= Beginning of Section =

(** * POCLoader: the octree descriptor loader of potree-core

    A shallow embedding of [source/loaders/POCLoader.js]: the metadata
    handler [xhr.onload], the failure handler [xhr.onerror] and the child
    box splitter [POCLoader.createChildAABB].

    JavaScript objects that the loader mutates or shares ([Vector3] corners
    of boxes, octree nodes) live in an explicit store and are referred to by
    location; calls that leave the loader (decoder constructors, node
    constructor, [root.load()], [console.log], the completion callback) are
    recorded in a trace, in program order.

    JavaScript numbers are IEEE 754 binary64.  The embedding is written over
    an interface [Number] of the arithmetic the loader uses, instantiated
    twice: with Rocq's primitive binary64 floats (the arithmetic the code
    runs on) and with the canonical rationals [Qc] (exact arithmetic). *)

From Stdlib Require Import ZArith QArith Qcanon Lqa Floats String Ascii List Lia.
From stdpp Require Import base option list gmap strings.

= End of Section =
= Beginning of Section =

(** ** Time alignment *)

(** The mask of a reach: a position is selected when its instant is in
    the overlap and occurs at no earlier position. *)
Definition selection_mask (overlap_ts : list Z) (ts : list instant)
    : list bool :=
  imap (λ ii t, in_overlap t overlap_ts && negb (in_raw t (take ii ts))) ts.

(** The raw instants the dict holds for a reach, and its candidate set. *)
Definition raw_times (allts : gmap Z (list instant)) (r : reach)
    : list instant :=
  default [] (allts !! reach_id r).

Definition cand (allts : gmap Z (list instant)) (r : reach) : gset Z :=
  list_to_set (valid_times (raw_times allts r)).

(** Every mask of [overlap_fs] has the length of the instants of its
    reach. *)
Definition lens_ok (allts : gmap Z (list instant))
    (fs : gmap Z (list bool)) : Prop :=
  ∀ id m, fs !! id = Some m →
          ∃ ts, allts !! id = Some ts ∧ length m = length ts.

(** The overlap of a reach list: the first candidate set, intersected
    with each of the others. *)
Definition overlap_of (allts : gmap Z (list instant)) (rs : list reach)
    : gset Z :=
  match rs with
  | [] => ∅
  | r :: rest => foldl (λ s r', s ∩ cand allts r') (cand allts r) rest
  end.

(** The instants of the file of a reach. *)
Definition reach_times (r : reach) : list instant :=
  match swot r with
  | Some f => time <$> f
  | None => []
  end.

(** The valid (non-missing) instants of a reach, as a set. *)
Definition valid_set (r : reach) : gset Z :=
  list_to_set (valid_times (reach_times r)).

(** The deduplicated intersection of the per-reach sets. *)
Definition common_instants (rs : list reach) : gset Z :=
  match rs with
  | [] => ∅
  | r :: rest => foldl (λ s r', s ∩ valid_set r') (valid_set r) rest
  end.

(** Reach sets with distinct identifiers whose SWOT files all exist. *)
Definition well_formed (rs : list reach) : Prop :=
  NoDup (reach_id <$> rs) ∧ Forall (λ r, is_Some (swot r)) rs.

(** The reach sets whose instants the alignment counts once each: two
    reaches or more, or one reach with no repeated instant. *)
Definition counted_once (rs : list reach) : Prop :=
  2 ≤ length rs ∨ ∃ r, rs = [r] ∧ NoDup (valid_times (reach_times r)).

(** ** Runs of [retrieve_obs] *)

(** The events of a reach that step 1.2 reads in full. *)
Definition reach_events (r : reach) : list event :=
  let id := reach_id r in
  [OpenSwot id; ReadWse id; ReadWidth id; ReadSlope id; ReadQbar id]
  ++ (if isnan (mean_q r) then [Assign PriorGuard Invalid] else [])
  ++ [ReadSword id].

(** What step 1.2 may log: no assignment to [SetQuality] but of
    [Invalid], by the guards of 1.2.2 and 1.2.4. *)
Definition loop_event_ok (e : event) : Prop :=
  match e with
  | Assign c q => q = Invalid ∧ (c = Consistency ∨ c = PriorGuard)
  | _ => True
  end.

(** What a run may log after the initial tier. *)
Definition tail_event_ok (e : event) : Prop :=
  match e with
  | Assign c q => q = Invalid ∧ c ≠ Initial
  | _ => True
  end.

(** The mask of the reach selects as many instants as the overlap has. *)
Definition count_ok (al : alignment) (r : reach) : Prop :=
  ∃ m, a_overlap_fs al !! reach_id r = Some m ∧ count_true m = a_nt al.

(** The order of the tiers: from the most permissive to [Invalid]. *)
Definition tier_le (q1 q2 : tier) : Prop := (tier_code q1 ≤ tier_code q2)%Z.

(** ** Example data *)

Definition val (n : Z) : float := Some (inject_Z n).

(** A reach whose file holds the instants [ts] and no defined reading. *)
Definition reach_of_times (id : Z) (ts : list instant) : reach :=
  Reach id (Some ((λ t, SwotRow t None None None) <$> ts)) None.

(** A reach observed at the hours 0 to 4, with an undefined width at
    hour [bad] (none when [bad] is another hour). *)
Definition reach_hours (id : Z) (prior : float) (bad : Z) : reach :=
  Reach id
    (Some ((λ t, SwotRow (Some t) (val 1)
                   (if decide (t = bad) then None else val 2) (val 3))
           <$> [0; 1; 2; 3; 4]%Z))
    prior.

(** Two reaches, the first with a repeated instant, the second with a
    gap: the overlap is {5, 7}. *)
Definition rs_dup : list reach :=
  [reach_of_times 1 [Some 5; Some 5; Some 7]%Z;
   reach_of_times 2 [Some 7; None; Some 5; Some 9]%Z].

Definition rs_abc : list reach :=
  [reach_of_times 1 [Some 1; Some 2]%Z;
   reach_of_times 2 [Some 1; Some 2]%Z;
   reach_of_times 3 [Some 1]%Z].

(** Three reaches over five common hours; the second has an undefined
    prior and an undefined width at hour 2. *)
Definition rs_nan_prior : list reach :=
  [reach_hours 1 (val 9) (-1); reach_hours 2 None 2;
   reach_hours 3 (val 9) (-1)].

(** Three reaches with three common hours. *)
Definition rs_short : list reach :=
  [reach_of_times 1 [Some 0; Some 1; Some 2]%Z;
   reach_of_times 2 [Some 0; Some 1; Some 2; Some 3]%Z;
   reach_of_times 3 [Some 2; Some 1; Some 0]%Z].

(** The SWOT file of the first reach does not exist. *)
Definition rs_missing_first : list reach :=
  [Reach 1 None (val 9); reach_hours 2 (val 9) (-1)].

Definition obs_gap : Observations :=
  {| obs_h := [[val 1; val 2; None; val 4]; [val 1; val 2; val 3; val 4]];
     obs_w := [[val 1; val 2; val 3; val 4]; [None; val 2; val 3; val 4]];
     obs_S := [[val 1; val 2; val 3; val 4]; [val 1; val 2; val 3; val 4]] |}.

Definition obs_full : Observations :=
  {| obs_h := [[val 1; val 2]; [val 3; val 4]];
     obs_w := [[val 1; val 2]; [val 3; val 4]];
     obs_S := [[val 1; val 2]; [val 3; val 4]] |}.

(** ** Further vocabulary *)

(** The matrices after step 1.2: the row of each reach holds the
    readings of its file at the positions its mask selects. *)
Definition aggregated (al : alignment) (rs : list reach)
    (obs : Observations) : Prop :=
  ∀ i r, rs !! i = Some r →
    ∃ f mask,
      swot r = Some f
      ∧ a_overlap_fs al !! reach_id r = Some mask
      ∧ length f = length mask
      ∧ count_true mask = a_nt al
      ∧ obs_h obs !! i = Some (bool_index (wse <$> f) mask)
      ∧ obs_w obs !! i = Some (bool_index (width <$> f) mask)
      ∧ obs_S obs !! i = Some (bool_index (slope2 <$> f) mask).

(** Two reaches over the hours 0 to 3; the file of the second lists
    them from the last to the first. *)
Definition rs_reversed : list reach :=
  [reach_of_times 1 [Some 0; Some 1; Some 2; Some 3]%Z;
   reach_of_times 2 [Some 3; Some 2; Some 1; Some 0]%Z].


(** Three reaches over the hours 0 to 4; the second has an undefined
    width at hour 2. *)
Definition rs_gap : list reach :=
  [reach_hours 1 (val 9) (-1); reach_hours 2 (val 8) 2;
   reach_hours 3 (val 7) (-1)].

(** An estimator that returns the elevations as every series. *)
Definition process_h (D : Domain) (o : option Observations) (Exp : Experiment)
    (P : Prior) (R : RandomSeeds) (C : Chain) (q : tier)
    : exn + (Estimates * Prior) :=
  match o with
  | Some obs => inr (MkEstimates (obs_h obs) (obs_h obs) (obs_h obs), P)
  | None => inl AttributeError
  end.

= End of Section =

» **Exercise instructions**
Copy every line of the listing that includes the string "PriorGuard".

» **Solution**
  ++ (if isnan (mean_q r) then [Assign PriorGuard Invalid] else [])
  | Assign c q => q = Invalid ∧ (c = Consistency ∨ c = PriorGuard)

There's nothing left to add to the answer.